*** Begin section ***

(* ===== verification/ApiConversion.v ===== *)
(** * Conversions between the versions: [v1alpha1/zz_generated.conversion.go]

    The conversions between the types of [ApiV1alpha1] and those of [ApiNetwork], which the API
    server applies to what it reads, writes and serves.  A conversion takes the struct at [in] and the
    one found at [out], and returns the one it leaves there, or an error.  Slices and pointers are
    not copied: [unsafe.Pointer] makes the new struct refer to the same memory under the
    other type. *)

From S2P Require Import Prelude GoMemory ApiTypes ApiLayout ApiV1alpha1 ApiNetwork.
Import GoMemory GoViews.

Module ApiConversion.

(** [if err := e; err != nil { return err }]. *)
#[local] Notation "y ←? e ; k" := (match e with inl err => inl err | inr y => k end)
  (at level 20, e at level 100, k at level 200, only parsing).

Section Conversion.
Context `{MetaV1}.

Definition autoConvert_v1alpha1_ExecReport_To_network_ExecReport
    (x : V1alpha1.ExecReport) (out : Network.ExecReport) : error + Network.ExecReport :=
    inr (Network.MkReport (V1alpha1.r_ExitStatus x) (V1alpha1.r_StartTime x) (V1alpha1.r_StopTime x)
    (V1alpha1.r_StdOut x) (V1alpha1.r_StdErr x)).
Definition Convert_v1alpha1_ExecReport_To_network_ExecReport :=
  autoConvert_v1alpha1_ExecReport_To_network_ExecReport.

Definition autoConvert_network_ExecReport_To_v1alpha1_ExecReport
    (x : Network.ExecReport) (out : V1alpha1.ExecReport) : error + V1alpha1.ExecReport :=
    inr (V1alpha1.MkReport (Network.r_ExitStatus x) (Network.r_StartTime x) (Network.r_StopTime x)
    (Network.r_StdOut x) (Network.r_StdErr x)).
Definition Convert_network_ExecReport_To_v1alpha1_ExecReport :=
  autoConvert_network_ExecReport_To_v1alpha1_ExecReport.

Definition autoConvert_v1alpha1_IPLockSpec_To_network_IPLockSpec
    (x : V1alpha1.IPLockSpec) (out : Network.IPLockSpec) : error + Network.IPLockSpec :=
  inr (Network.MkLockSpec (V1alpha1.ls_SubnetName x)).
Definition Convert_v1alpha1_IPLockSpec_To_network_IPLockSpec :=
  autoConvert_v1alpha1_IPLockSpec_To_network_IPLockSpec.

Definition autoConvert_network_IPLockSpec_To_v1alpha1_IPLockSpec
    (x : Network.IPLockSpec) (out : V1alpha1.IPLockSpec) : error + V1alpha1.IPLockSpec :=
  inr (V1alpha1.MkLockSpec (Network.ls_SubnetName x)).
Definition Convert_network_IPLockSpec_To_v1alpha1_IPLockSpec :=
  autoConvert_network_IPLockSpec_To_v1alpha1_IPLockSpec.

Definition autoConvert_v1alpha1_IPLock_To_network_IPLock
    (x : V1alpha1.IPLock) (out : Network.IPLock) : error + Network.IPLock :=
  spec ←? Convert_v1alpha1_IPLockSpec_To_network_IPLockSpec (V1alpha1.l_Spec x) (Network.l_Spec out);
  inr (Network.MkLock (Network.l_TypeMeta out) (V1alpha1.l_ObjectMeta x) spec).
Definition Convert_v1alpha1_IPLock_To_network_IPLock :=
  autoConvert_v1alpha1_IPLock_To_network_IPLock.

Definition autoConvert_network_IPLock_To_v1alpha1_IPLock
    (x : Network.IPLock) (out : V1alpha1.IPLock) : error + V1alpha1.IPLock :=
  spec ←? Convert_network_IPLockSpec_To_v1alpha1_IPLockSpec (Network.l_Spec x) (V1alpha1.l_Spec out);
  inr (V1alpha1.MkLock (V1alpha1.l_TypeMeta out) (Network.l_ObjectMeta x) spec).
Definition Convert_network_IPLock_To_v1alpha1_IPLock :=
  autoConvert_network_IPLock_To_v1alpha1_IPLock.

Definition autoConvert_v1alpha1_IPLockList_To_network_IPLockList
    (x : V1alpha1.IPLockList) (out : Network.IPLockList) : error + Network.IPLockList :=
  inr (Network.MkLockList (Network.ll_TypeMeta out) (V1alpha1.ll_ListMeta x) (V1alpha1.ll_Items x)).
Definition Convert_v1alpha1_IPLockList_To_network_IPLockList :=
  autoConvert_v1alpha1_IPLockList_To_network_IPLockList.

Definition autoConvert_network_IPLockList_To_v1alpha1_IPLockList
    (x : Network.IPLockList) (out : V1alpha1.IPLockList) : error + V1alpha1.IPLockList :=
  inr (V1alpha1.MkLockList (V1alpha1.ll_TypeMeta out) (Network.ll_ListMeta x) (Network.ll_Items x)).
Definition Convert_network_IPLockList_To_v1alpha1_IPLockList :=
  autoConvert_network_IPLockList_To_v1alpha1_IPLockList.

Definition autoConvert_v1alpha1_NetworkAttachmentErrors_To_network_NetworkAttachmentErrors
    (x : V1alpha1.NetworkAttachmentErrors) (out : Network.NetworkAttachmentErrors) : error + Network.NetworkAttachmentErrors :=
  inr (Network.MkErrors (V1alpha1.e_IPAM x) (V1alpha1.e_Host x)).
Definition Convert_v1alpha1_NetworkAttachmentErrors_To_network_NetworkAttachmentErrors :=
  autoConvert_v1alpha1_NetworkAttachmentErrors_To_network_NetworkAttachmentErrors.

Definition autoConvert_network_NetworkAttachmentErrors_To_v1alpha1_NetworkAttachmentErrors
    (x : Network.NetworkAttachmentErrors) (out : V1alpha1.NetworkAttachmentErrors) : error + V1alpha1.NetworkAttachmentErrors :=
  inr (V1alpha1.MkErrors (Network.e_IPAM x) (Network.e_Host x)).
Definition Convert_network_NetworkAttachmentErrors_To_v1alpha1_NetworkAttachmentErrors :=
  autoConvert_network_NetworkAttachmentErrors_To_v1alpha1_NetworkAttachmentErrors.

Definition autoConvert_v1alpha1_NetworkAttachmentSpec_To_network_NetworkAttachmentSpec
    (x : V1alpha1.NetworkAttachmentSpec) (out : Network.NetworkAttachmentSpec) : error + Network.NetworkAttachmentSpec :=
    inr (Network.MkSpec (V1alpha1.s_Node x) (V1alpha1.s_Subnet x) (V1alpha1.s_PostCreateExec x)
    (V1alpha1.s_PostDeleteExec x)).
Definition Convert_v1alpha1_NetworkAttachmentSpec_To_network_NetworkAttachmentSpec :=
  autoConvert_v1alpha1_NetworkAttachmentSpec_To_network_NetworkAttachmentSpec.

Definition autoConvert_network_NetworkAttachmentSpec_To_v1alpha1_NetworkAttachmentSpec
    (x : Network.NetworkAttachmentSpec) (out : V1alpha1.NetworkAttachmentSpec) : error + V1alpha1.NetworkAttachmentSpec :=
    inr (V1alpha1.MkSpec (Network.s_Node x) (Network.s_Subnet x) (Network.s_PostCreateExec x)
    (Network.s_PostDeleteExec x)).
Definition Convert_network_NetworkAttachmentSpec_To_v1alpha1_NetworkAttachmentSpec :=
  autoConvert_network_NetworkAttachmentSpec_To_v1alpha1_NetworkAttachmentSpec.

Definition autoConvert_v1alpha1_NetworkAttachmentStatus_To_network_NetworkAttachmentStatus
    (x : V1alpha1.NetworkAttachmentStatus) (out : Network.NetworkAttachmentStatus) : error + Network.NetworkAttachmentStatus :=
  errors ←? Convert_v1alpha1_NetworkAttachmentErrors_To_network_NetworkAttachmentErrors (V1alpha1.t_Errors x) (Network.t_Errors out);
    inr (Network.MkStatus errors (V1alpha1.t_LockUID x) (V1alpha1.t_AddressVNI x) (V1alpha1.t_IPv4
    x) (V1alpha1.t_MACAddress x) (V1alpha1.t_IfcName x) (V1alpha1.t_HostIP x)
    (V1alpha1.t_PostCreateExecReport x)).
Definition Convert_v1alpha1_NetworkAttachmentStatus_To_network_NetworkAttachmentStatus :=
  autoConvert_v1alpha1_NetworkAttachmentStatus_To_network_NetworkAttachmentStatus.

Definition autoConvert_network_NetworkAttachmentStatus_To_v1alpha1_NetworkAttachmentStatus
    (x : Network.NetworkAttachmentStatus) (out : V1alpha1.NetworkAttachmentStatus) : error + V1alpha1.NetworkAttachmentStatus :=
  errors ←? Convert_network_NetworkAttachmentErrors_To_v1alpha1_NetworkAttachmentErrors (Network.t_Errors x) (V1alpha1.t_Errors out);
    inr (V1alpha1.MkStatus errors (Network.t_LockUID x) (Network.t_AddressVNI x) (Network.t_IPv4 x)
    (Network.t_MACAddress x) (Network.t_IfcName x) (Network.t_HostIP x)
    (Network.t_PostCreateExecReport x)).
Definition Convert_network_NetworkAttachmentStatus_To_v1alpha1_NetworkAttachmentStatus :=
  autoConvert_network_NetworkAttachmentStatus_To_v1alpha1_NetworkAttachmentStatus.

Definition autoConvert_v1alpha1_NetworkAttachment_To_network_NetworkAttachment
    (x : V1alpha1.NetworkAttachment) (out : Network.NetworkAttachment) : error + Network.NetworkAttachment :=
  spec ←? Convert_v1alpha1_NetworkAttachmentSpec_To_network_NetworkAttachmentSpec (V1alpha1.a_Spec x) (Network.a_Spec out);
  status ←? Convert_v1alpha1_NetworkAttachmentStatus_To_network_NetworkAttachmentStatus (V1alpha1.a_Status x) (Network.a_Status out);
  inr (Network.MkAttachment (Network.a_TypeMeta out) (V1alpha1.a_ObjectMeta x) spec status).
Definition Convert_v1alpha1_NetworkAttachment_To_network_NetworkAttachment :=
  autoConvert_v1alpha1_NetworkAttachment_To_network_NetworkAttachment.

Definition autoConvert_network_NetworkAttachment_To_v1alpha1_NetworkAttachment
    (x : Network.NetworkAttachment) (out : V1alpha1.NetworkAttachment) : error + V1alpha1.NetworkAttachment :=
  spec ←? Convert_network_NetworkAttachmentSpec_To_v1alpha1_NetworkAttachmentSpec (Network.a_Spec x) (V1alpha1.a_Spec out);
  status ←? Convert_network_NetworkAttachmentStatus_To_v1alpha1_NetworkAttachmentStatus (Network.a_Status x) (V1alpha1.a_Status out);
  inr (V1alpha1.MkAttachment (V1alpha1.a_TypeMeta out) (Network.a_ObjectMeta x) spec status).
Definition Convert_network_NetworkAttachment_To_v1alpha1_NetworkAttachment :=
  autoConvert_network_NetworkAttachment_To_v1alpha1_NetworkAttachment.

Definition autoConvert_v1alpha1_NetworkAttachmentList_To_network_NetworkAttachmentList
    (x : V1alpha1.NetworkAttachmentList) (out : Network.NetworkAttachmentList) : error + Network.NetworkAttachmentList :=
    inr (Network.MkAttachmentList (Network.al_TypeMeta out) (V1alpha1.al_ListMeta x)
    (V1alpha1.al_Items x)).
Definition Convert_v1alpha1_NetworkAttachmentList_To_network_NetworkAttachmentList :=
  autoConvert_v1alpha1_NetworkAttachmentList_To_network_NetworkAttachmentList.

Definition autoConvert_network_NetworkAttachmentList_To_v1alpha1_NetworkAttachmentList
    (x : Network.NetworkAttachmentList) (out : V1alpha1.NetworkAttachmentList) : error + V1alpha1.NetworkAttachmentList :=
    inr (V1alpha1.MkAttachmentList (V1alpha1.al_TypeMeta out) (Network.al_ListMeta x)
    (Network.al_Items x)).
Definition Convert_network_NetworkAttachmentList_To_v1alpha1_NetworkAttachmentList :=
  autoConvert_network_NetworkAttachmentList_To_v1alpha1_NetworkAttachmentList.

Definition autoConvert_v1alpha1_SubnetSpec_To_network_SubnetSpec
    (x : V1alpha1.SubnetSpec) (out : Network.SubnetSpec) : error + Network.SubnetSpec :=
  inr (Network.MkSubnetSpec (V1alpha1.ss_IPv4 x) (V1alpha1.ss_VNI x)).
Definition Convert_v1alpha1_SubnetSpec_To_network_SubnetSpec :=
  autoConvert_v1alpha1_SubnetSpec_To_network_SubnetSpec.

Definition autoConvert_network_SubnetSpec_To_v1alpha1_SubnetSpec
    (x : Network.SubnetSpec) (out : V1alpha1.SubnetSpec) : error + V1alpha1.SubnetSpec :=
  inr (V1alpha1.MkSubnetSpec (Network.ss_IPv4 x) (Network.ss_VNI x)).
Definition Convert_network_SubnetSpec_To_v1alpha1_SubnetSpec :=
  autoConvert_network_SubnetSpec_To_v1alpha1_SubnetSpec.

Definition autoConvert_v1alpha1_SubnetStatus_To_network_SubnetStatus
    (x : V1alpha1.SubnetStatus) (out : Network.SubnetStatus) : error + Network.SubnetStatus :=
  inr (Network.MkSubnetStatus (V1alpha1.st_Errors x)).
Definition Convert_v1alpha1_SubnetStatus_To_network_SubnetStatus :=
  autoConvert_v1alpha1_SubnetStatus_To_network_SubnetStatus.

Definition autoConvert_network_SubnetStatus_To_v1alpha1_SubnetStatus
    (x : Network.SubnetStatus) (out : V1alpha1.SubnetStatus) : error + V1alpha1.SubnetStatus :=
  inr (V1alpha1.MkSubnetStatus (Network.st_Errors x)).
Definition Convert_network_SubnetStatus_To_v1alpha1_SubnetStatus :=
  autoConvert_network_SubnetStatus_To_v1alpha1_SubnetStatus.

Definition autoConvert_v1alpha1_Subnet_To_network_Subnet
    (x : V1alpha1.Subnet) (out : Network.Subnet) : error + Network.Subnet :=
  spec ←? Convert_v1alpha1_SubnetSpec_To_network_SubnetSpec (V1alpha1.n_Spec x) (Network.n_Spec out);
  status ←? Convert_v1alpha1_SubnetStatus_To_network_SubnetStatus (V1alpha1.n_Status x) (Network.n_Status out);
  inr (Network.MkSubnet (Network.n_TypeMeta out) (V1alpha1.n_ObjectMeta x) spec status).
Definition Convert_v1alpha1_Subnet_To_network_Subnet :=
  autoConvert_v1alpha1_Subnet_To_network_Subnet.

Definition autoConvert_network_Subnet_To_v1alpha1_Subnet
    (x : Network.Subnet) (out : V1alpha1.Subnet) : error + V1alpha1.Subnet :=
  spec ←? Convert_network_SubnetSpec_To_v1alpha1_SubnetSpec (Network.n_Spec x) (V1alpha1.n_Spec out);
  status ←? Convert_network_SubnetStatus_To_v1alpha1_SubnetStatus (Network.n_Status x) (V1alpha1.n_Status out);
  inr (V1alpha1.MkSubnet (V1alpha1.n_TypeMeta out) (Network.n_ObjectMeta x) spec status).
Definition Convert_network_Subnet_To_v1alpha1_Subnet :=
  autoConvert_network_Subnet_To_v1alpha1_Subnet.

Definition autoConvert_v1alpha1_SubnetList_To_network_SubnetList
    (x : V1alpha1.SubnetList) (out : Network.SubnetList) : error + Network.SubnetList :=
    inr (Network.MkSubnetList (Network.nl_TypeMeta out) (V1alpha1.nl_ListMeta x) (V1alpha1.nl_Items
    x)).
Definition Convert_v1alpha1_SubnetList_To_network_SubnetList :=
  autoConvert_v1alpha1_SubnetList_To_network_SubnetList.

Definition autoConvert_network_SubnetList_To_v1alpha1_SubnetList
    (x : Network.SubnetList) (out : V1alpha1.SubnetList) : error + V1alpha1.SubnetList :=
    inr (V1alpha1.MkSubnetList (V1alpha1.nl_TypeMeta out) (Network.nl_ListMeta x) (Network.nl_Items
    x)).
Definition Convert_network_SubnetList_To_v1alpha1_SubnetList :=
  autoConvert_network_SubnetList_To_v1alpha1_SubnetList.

*** End section ***
*** Begin section ***

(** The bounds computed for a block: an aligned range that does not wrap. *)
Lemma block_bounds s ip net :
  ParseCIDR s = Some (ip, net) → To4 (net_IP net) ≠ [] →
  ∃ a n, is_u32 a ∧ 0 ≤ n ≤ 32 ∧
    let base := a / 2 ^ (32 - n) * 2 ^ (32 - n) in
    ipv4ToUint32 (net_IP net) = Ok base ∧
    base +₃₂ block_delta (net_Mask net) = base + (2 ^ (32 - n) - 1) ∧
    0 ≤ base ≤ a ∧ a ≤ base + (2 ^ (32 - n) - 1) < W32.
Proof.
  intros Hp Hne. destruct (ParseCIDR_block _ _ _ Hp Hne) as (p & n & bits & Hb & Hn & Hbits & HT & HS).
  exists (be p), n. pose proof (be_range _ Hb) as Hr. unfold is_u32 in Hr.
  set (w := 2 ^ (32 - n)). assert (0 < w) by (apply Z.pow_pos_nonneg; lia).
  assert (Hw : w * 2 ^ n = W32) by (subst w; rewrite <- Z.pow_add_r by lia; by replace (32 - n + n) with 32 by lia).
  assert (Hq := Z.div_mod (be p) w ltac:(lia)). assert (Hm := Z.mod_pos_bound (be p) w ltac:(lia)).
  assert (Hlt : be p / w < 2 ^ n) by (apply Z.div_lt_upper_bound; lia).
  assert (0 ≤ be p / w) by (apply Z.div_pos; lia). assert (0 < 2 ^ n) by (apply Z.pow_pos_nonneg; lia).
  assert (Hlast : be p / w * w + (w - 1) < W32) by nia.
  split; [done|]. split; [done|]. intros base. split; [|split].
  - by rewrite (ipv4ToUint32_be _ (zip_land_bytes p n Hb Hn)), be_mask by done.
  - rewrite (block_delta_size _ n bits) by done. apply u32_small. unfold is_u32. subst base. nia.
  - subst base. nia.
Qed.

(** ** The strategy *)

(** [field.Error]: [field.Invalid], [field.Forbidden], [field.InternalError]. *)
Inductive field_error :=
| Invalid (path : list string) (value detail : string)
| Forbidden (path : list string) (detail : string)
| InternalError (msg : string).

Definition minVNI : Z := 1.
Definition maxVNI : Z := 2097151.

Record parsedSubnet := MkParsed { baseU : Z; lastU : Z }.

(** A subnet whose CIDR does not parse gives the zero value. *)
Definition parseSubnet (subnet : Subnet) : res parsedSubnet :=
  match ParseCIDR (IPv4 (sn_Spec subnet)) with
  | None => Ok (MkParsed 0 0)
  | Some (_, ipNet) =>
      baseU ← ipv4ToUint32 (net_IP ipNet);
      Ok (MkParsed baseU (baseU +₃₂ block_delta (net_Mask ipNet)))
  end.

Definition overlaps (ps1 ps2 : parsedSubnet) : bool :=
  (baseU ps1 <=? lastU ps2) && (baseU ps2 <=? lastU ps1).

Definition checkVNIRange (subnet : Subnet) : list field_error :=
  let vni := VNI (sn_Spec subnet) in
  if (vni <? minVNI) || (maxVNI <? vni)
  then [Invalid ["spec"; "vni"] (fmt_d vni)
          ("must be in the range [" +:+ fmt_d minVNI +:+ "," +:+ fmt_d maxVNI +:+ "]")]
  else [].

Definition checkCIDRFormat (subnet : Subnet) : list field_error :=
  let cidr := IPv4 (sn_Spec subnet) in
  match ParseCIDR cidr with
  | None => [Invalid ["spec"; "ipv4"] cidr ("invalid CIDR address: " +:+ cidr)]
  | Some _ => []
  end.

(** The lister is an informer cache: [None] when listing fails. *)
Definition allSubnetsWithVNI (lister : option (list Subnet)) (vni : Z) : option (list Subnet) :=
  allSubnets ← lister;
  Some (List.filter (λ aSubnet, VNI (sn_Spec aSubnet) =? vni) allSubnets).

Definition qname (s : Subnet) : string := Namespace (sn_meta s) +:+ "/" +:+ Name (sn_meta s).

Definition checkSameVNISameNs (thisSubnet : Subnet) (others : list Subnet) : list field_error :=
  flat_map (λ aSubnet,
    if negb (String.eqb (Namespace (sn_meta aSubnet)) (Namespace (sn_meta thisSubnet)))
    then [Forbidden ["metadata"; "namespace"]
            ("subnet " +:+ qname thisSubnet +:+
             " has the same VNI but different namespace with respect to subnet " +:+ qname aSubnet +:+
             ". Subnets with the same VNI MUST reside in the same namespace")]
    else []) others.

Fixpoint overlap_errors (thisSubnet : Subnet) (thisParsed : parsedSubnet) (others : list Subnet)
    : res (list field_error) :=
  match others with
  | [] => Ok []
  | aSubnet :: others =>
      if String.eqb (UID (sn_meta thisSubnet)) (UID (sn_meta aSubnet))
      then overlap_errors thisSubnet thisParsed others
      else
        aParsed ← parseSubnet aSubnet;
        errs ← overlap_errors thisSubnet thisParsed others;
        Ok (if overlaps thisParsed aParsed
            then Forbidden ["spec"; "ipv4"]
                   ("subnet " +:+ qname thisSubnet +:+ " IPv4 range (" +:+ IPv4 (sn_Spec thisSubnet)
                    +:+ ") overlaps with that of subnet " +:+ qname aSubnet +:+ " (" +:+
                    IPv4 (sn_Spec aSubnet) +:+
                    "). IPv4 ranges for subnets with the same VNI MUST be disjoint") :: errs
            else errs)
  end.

*** End section ***
*** Begin section ***

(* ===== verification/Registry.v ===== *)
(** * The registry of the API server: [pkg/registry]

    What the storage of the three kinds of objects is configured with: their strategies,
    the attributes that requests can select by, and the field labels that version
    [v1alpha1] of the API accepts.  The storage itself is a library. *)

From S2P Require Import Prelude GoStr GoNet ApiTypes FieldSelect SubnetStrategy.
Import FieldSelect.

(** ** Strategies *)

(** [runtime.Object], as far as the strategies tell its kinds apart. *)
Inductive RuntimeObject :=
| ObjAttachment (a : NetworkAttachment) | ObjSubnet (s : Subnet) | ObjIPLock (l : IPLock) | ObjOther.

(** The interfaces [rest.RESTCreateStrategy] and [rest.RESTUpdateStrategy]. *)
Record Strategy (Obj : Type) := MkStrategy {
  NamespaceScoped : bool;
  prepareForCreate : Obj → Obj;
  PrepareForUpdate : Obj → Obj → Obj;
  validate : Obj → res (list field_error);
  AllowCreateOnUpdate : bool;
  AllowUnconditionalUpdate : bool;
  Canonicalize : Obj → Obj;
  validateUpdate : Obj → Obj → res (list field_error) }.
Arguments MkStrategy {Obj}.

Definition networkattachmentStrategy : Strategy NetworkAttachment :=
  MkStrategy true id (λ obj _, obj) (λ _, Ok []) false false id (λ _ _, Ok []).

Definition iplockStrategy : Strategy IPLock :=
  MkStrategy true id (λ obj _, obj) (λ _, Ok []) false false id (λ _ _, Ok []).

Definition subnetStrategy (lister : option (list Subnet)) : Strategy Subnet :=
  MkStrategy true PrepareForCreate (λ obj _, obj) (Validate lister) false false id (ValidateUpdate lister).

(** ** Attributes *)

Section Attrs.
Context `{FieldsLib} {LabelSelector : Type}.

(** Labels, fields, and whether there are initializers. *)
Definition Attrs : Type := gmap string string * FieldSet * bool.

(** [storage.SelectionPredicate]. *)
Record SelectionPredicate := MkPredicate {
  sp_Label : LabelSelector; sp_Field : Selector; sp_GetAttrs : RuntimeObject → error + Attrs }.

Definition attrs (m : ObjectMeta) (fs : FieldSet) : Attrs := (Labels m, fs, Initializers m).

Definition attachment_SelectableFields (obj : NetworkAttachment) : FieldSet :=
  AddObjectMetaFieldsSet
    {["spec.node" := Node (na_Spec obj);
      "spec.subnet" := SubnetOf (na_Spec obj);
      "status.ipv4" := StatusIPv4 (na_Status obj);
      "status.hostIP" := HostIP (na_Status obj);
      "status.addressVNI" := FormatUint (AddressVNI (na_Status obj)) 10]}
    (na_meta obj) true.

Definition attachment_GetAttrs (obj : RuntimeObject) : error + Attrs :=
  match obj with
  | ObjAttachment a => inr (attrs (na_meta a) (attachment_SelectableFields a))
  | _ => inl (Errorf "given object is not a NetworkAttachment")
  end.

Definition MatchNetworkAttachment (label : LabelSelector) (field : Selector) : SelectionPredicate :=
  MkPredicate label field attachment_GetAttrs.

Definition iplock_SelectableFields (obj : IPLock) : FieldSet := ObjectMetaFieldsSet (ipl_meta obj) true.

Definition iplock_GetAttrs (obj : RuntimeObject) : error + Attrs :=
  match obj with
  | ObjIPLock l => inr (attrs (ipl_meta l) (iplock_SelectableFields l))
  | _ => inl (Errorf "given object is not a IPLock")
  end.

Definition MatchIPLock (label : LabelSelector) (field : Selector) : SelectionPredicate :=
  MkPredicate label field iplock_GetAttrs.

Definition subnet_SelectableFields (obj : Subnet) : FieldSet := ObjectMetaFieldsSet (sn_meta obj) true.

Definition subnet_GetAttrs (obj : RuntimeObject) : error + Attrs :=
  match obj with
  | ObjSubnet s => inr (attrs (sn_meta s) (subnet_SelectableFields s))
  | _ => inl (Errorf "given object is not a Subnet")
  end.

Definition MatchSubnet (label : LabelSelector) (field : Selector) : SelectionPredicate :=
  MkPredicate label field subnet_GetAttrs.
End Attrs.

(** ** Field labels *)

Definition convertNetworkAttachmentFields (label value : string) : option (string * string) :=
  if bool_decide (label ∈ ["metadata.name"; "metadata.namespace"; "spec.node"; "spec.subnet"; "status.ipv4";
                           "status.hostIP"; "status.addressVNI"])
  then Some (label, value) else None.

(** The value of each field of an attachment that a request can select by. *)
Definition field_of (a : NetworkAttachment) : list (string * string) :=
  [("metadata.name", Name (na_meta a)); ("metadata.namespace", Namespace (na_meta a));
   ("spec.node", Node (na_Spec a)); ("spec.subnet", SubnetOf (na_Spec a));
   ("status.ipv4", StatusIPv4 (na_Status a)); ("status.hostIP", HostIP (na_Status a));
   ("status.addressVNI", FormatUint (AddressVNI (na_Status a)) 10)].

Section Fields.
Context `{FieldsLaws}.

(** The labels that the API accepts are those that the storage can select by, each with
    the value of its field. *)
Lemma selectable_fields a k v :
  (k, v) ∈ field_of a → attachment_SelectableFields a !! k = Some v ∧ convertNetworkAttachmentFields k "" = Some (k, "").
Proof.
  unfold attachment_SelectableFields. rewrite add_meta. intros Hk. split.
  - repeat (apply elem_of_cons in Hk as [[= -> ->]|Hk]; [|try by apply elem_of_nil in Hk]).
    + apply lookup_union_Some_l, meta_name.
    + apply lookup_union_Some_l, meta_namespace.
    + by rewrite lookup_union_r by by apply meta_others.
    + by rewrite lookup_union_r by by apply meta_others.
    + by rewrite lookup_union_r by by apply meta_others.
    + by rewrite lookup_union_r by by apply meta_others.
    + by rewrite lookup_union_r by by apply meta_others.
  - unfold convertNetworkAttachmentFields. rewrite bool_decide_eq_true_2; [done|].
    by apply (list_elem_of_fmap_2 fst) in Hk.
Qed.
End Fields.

*** End section ***

=== DIRECTIONS ===
Copy out, word for word, the part of the entries above that begins at the line with "inr (Network.MkAttachment (Network.a_TypeMeta" and ends at the line with "(Network.al_Items x)).", including both.

=== TASK RESPONSE ===
  inr (Network.MkAttachment (Network.a_TypeMeta out) (V1alpha1.a_ObjectMeta x) spec status).
Definition Convert_v1alpha1_NetworkAttachment_To_network_NetworkAttachment :=
  autoConvert_v1alpha1_NetworkAttachment_To_network_NetworkAttachment.

Definition autoConvert_network_NetworkAttachment_To_v1alpha1_NetworkAttachment
    (x : Network.NetworkAttachment) (out : V1alpha1.NetworkAttachment) : error + V1alpha1.NetworkAttachment :=
  spec ←? Convert_network_NetworkAttachmentSpec_To_v1alpha1_NetworkAttachmentSpec (Network.a_Spec x) (V1alpha1.a_Spec out);
  status ←? Convert_network_NetworkAttachmentStatus_To_v1alpha1_NetworkAttachmentStatus (Network.a_Status x) (V1alpha1.a_Status out);
  inr (V1alpha1.MkAttachment (V1alpha1.a_TypeMeta out) (Network.a_ObjectMeta x) spec status).
Definition Convert_network_NetworkAttachment_To_v1alpha1_NetworkAttachment :=
  autoConvert_network_NetworkAttachment_To_v1alpha1_NetworkAttachment.

Definition autoConvert_v1alpha1_NetworkAttachmentList_To_network_NetworkAttachmentList
    (x : V1alpha1.NetworkAttachmentList) (out : Network.NetworkAttachmentList) : error + Network.NetworkAttachmentList :=
    inr (Network.MkAttachmentList (Network.al_TypeMeta out) (V1alpha1.al_ListMeta x)
    (V1alpha1.al_Items x)).
Definition Convert_v1alpha1_NetworkAttachmentList_To_network_NetworkAttachmentList :=
  autoConvert_v1alpha1_NetworkAttachmentList_To_network_NetworkAttachmentList.

Definition autoConvert_network_NetworkAttachmentList_To_v1alpha1_NetworkAttachmentList
    (x : Network.NetworkAttachmentList) (out : V1alpha1.NetworkAttachmentList) : error + V1alpha1.NetworkAttachmentList :=
    inr (V1alpha1.MkAttachmentList (V1alpha1.al_TypeMeta out) (Network.al_ListMeta x)
    (Network.al_Items x)).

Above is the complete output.